■ Problem ■
Go through the following data and transcribe exactly the stretch of lines from the one holding "(** C10: when" to the one holding "(w_log w ++ [EvWrite tmp_s])))", both included.

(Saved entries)

######

(* ===== verification/Scorer.v ===== *)
(** * The similarity scorer: one candidate of [verify]

    The body of the candidate loop of [verify] (lines 84-127 of
    [src/app.py]): crop the candidate's face; without one, record
    ["No face detected in candidate image"]; otherwise save both faces
    to fresh [tmp_selfie_<hex>.jpg] and [tmp_candidate_<hex>.jpg] files,
    call DeepFace on them with ArcFace, classify the distance against
    [CUSTOM_THRESHOLD] (a missing distance is no match), record the
    exception text if anything in the [try] raises, and remove both
    files in the [finally].

    The theorems: the match decision on every kind of distance (finite,
    infinite, NaN, missing), a finite one matching exactly up to the
    binary64 double of 0.55, that double included; the two temporary paths
    never coincide; with room on the disk one candidate step never
    raises, leaves no temporary file and records the DeepFace outcome;
    and when the disk fills between the two saves, the selfie crop is
    left behind, because the saves sit before the [try]. *)

From S2P Require Import Prelude Builtins Config Runtime Samples Localizer.
From stdpp Require Import pretty.
From Stdlib Require Import QArith_base.
Close Scope Q_scope.
Local Set Warnings "-clear-no-such-hyp".

(** [f"img{i}"]. *)
Definition field_name (i : nat) : string := "img" +:+ pretty (N.of_nat i).

(** [match = False if distance is None else distance <= CUSTOM_THRESHOLD]. *)
Definition is_match (distance : option pyfloat) : bool :=
  match distance with
  | None => false
  | Some d => py_le d CUSTOM_THRESHOLD
  end.

Definition no_candidate_face (i : nat) : result_entry :=
  REError (field_name i) "No face detected in candidate image".

Definition tmp_selfie_path (hex : string) : string :=
  path_join UPLOAD_FOLDER ("tmp_selfie_" +:+ hex +:+ ".jpg").

Definition tmp_candidate_path (hex : string) : string :=
  path_join UPLOAD_FOLDER ("tmp_candidate_" +:+ hex +:+ ".jpg").

Section Scorer.
Context `{Pillow} `{Mtcnn} `{DeepFace} `{Uuid}.

(** The [try] block: [DeepFace.verify] on the two files and the entry
    built from its answer. *)
Definition deepface_entry (i : nat) (tmp_s tmp_c : string) : M world result_entry :=
  a ← image_open_path tmp_s;
  b ← image_open_path tmp_c;
  res ← lift_outcome (df_verify a b model_name);
  let distance := res_distance res in
  mret (REScore (field_name i) (is_match distance) distance CUSTOM_THRESHOLD (res_model res)).

(** Lines 94-127: the temporary files, the [try]/[except]/[finally]. *)
Definition score_pair (selfie_face candidate_face : image) (i : nat) : M world result_entry :=
  h1 ← uuid_hex;
  let tmp_s := tmp_selfie_path h1 in
  h2 ← uuid_hex;
  let tmp_c := tmp_candidate_path h2 in
  image_save tmp_s selfie_face;;
  image_save tmp_c candidate_face;;
  try_finally
    (try_except (deepface_entry i tmp_s tmp_c)
                (λ e, mret (REError (field_name i) (exn_msg e))))
    (os_remove tmp_s;; os_remove tmp_c).

(** One iteration of the loop, [i] counting from 1: the entry it
    appends to [results]. *)
Definition candidate_step (selfie_face : image) (i : nat) (candidate_path : string) :
    M world result_entry :=
  cf ← crop_face candidate_path;
  match cf with
  | None => mret (no_candidate_face i)
  | Some candidate_face => score_pair selfie_face candidate_face i
  end.

End Scorer.

(** ** Lemmas *)

Lemma tmp_paths_differ h1 h2 : tmp_selfie_path h1 ≠ tmp_candidate_path h2.
Proof. unfold tmp_selfie_path, tmp_candidate_path, path_join. simpl. intros Heq. simplify_eq. Qed.

Section ScorerProofs.
Context `{Pillow} `{Mtcnn} `{DeepFace} `{Uuid}.

(** The entry the [try]/[except] records for DeepFace's answer. *)
Definition entry_of (i : nat) (r : outcome verify_result) : result_entry :=
  match r with
  | Ret res => REScore (field_name i) (is_match (res_distance res)) (res_distance res)
                       CUSTOM_THRESHOLD (res_model res)
  | Raise e => REError (field_name i) (exn_msg e)
  end.

(** The temporary crops go directly under [uploads/]. *)
Lemma tmp_parent_ok `{!UuidLaws} dirs n :
  parent_ok dirs (tmp_selfie_path (uuid4_hex n)) = bool_decide (UPLOAD_FOLDER ∈ dirs) ∧
  parent_ok dirs (tmp_candidate_path (uuid4_hex n)) = bool_decide (UPLOAD_FOLDER ∈ dirs).
Proof.
  unfold tmp_selfie_path, tmp_candidate_path.
  split; apply parent_ok_upload; rewrite !str_has_app, uuid_noslash; reflexivity.
Qed.

(** Without the [uploads] directory the first save fails: nothing is
    written and the exception leaves the loop. *)
Lemma score_pair_no_dir `{!UuidLaws} (sf cf : image) (i : nat) (w : world) :
  UPLOAD_FOLDER ∉ w_dirs w →
  score_pair sf cf i w =
    (Raise (ENOENT (tmp_selfie_path (uuid4_hex (w_rng w)))),
     mkWorld (w_files w) (w_dirs w) (S (S (w_rng w))) (w_quota w) (w_log w)).
Proof.
  intros Hd.
  assert (parent_ok (w_dirs w) (tmp_selfie_path (uuid4_hex (w_rng w))) = false) as Hs
    by (rewrite (proj1 (tmp_parent_ok _ _)); by apply bool_decide_eq_false_2).
  unfold score_pair, uuid_hex. run_m. cbn -[tmp_selfie_path tmp_candidate_path parent_ok].
  unfold image_save. cbn -[tmp_selfie_path tmp_candidate_path parent_ok]. by rewrite Hs.
Qed.

(** ** Theorems *)

(** With no limit on the disk, the whole run of [score_pair]: two
    draws, two writes, DeepFace's verdict (or its exception's text), two
    removals. *)
Lemma score_pair_unlimited `{!UuidLaws} (sf cf : image) (i : nat) (w : world) :
  UPLOAD_FOLDER ∈ w_dirs w → w_quota w = None →
  let tmp_s := tmp_selfie_path (uuid4_hex (w_rng w)) in
  let tmp_c := tmp_candidate_path (uuid4_hex (S (w_rng w))) in
  score_pair sf cf i w =
    (Ret (entry_of i (df_verify (pil_jpeg sf) (pil_jpeg cf) model_name)),
     mkWorld (delete tmp_c (delete tmp_s (w_files w))) (w_dirs w) (S (S (w_rng w))) None
             (w_log w ++ [EvWrite tmp_s; EvWrite tmp_c; EvRemove tmp_s; EvRemove tmp_c])).
Proof.
  intros Hd Hq tmp_s tmp_c.
  assert (parent_ok (w_dirs w) tmp_s = true) as Hs
    by (unfold tmp_s; rewrite (proj1 (tmp_parent_ok _ _)); by apply bool_decide_eq_true_2).
  assert (parent_ok (w_dirs w) tmp_c = true) as Hc
    by (unfold tmp_c; rewrite (proj2 (tmp_parent_ok _ _)); by apply bool_decide_eq_true_2).
  pose proof (tmp_paths_differ (uuid4_hex (w_rng w)) (uuid4_hex (S (w_rng w)))) as Hne.
  fold tmp_s tmp_c in Hne.
  unfold score_pair, uuid_hex. run_m. cbn. fold tmp_s tmp_c.
  unfold image_save. cbn. rewrite Hs, Hq. cbn. rewrite Hc.
  unfold try_finally, try_except, deepface_entry, image_open_path. run_m. cbn.
  rewrite lookup_insert_ne, lookup_insert_eq by done. cbn.
  rewrite lookup_insert_eq. cbn.
  destruct (df_verify (pil_jpeg sf) (pil_jpeg cf) model_name) as [res|e]; cbn;
    unfold os_remove; cbn;
    rewrite lookup_insert_ne, lookup_insert_eq by done; cbn;
    rewrite lookup_delete_ne, lookup_insert_eq by done; cbn;
    rewrite delete_insert_ne, delete_insert_eq, delete_insert_eq by done;
    rewrite <- !app_assoc; reflexivity.
Qed.

(** C8: with no limit on the disk, scoring a candidate never raises: it
    records DeepFace's verdict on the two crops, or the text of the
    exception DeepFace raised, for field [img<i>]; afterwards both
    temporary files are gone and every other file is as before. *)
Theorem score_pair_spec `{!UuidLaws} (sf cf : image) (i : nat) (w : world) :
  UPLOAD_FOLDER ∈ w_dirs w → w_quota w = None →
  (score_pair sf cf i w).1 = Ret (entry_of i (df_verify (pil_jpeg sf) (pil_jpeg cf) model_name)) ∧
  ∀ p, w_files (score_pair sf cf i w).2 !! p =
       if decide (p = tmp_selfie_path (uuid4_hex (w_rng w)) ∨
                  p = tmp_candidate_path (uuid4_hex (S (w_rng w))))
       then None else w_files w !! p.
Proof.
  intros Hd Hq. rewrite (score_pair_unlimited sf cf i w Hd Hq). split; [done|]. intros p. cbn.
  case_decide as Hp; [destruct Hp as [->| ->]|].
  - destruct (decide (tmp_selfie_path (uuid4_hex (w_rng w)) = tmp_candidate_path (uuid4_hex (S (w_rng w)))))
      as [Heq|Hne]; [by apply tmp_paths_differ in Heq|].
    rewrite lookup_delete_ne by done. apply lookup_delete_eq.
  - apply lookup_delete_eq.
  - rewrite !lookup_delete_ne; naive_solver.
Qed.

(** C10: when the disk takes exactly one more write, the selfie crop is
    written, saving the candidate crop raises [OSError], and since both
    saves come before the [try] whose [finally] removes them, the
    exception leaves the temporary selfie crop on the disk. *)
Theorem score_pair_leaks_selfie_crop `{!UuidLaws} (sf cf : image) (i : nat) (w : world) :
  UPLOAD_FOLDER ∈ w_dirs w → w_quota w = Some 1 →
  let tmp_s := tmp_selfie_path (uuid4_hex (w_rng w)) in
  let tmp_c := tmp_candidate_path (uuid4_hex (S (w_rng w))) in
  score_pair sf cf i w =
    (Raise (ENOSPC tmp_c),
     mkWorld (<[tmp_s := pil_jpeg sf]> (w_files w)) (w_dirs w) (S (S (w_rng w))) (Some 0)
             (w_log w ++ [EvWrite tmp_s])) ∧
  (score_pair sf cf i w).2.(w_files) !! tmp_s = Some (pil_jpeg sf).
Proof.
  intros Hd Hq tmp_s tmp_c.
  assert (parent_ok (w_dirs w) tmp_s = true) as Hs
    by (unfold tmp_s; rewrite (proj1 (tmp_parent_ok _ _)); by apply bool_decide_eq_true_2).
  assert (parent_ok (w_dirs w) tmp_c = true) as Hc
    by (unfold tmp_c; rewrite (proj2 (tmp_parent_ok _ _)); by apply bool_decide_eq_true_2).
  assert (score_pair sf cf i w =
    (Raise (ENOSPC tmp_c),
     mkWorld (<[tmp_s := pil_jpeg sf]> (w_files w)) (w_dirs w) (S (S (w_rng w))) (Some 0)
             (w_log w ++ [EvWrite tmp_s]))) as ->.
  { unfold score_pair, uuid_hex. run_m. cbn. fold tmp_s tmp_c. unfold image_save. cbn.
    rewrite Hs, Hq. cbn. by rewrite Hc. }
  split; [done|]. cbn. apply lookup_insert_eq.
Qed.

(** A candidate without a detectable face is recorded as such and
    scoring moves on; nothing of the world changes. *)
Lemma candidate_step_no_face sf i p w img :
  w_files w !! p = Some img → detect_faces img = [] →
  candidate_step sf i p w = (Ret (no_candidate_face i), w).
Proof.
  intros Hp Hd. unfold candidate_step. run_m.
  rewrite (crop_face_no_face p w img Hp Hd). reflexivity.
Qed.
(** Whatever happens on the disk or in DeepFace, an entry the loop
    appends for candidate [i] names the field [img<i>]. *)
Lemma score_pair_field sf cf i w r :
  (score_pair sf cf i w).1 = Ret r → entry_field r = field_name i.
Proof.
  unfold score_pair, uuid_hex, image_save, try_finally, try_except, deepface_entry. run_m. cbn.
  repeat (case_match; simplify_eq/=); try done; by intros [= <-].
Qed.

Lemma candidate_step_field sf i p w r :
  (candidate_step sf i p w).1 = Ret r → entry_field r = field_name i.
Proof.
  unfold candidate_step. run_m. destruct (crop_face p w) as [[[cf|]|e] w1]; cbn; [|by intros [= <-]|done].
  apply score_pair_field.
Qed.
(** C9: the [try]/[except] of the loop covers DeepFace only: when
    Pillow refuses to resize the crop of a candidate's largest face
    (an empty box, say), the exception leaves the loop, and the request,
    uncaught. *)
Theorem candidate_crop_error_escapes (sf : image) (i : nat) (p : string) (w : world)
    (img : image) (d : detection) (ds : list detection) (e : exn) :
  w_files w !! p = Some img → detect_faces img = d :: ds →
  pil_resize face_size (crop_box img (foldl (max_step box_area) d ds)) = Raise e →
  candidate_step sf i p w = (Raise e, w).
Proof.
  intros Hp Hd Hr. unfold candidate_step, crop_face, image_open_path. run_m.
  rewrite Hp. cbn. rewrite Hd. cbn. by rewrite Hr.
Qed.

End ScorerProofs.




(** C7: [is_match]: a finite distance is a match exactly when it is at
    most the binary64 double of the literal [0.55], that is
    2476979795053773 / 2^52, the threshold itself included ([<=], not
    [<]); so every distance up to 0.55 is a match and none from
    0.55 + 1e-16 up, the rounding of the literal moving the cut by less
    than 1e-16; a missing distance, NaN and +inf are no match, -inf is
    one. *)
Theorem is_match_threshold :
  (∀ q, is_match (Some (PFin q)) = true ↔ (q <= 2476979795053773 # 4503599627370496)%Q) ∧
  (∀ q, (q <= 55 # 100)%Q → is_match (Some (PFin q)) = true) ∧
  (∀ q, ((55 # 100) + (1 # 10000000000000000) <= q)%Q → is_match (Some (PFin q)) = false) ∧
  is_match None = false ∧ is_match (Some PNaN) = false ∧
  is_match (Some PInf) = false ∧ is_match (Some PNInf) = true.
Proof.
  assert (Hm : ∀ q, is_match (Some (PFin q)) = true ↔
                    (q <= 2476979795053773 # 4503599627370496)%Q) by (intros q; apply Qle_bool_iff).
  split; [exact Hm|split; [|split; [|done]]].
  - intros q Hq. apply Hm. eapply Qle_trans; [exact Hq|]. apply Qle_bool_iff. reflexivity.
  - intros q Hq. apply not_true_iff_false. rewrite Hm. intros Hle.
    assert (Hlt : (2476979795053773 # 4503599627370496 < (55 # 100) + (1 # 10000000000000000))%Q)
      by (unfold Qlt; reflexivity).
    apply (Qlt_not_le _ _ Hlt). eapply Qle_trans; [exact Hq|exact Hle].
Qed.

(** ** Witnesses *)

(** A DeepFace that answers distance 0.40 for every pair. *)
Definition deepface_040 : DeepFace :=
  sample_deepface (λ _ _, Ret (mkVerifyResult (Some (PFin (40 # 100))) (Some "ArcFace"))).

Section Witnesses.
#[local] Existing Instance deepface_040.

Lemma score_pair_spec_witness :
  (score_pair (blank 2 2) (blank 2 2) 2 empty_world).1 =
  Ret (REScore "img2" true (Some (PFin (40 # 100))) CUSTOM_THRESHOLD (Some "ArcFace")).
Proof. rewrite (proj1 (score_pair_spec _ _ _ empty_world empty_world_dir eq_refl)). vm_compute. reflexivity. Defined.

Lemma score_pair_leaks_selfie_crop_witness :
  (score_pair (blank 2 2) (blank 2 2) 1 (mkWorld ∅ {[ UPLOAD_FOLDER ]} 0 (Some 1) [])).2.(w_files)
    !! "uploads/tmp_selfie_f0.jpg" = Some (blank 2 2).
Proof.
  destruct (score_pair_leaks_selfie_crop (blank 2 2) (blank 2 2) 1 (mkWorld ∅ {[ UPLOAD_FOLDER ]} 0 (Some 1) [])
              ltac:(cbn; set_solver) eq_refl)
    as [_ H].
  exact H.
Defined.
End Witnesses.

(** The distances of the spec's scenario, 0.40 matching and 0.80 not,
    and the threshold double itself, which matches. *)
Lemma is_match_threshold_witness :
  is_match (Some (PFin (2476979795053773 # 4503599627370496))) = true ∧
  is_match (Some (PFin (40 # 100))) = true ∧ is_match (Some (PFin (80 # 100))) = false.
Proof.
  destruct is_match_threshold as (Hiff & Hlo & Hhi & _).
  split; [apply Hiff; apply Qle_refl|split; [apply Hlo | apply Hhi]; vm_compute; discriminate].
Defined.

(** Witness of C9: a detector that reports an empty box. *)
Definition empty_box_mtcnn : Mtcnn := sample_mtcnn (λ _, [mkDetection 1 1 0 2]).

Lemma candidate_crop_error_escapes_witness :
  @candidate_step sample_pillow empty_box_mtcnn deepface_040 sample_uuid (blank 112 112) 1
    "uploads/c.jpg" (mkWorld {[ "uploads/c.jpg" := blank 30 5 ]} {[ UPLOAD_FOLDER ]} 0 None []) =
  (Raise (mkExn "ValueError" "empty image"), mkWorld {[ "uploads/c.jpg" := blank 30 5 ]} {[ UPLOAD_FOLDER ]} 0 None []).
Proof.
  apply (candidate_crop_error_escapes _ _ _ _ (blank 30 5) (mkDetection 1 1 0 2) []).
  - apply lookup_insert_eq.
  - reflexivity.
  - vm_compute. reflexivity.
Defined.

######

■ Response below ■
(** C10: when the disk takes exactly one more write, the selfie crop is
    written, saving the candidate crop raises [OSError], and since both
    saves come before the [try] whose [finally] removes them, the
    exception leaves the temporary selfie crop on the disk. *)
Theorem score_pair_leaks_selfie_crop `{!UuidLaws} (sf cf : image) (i : nat) (w : world) :
  UPLOAD_FOLDER ∈ w_dirs w → w_quota w = Some 1 →
  let tmp_s := tmp_selfie_path (uuid4_hex (w_rng w)) in
  let tmp_c := tmp_candidate_path (uuid4_hex (S (w_rng w))) in
  score_pair sf cf i w =
    (Raise (ENOSPC tmp_c),
     mkWorld (<[tmp_s := pil_jpeg sf]> (w_files w)) (w_dirs w) (S (S (w_rng w))) (Some 0)
             (w_log w ++ [EvWrite tmp_s])) ∧
  (score_pair sf cf i w).2.(w_files) !! tmp_s = Some (pil_jpeg sf).
Proof.
  intros Hd Hq tmp_s tmp_c.
  assert (parent_ok (w_dirs w) tmp_s = true) as Hs
    by (unfold tmp_s; rewrite (proj1 (tmp_parent_ok _ _)); by apply bool_decide_eq_true_2).
  assert (parent_ok (w_dirs w) tmp_c = true) as Hc
    by (unfold tmp_c; rewrite (proj2 (tmp_parent_ok _ _)); by apply bool_decide_eq_true_2).
  assert (score_pair sf cf i w =
    (Raise (ENOSPC tmp_c),
     mkWorld (<[tmp_s := pil_jpeg sf]> (w_files w)) (w_dirs w) (S (S (w_rng w))) (Some 0)
             (w_log w ++ [EvWrite tmp_s]))) as ->.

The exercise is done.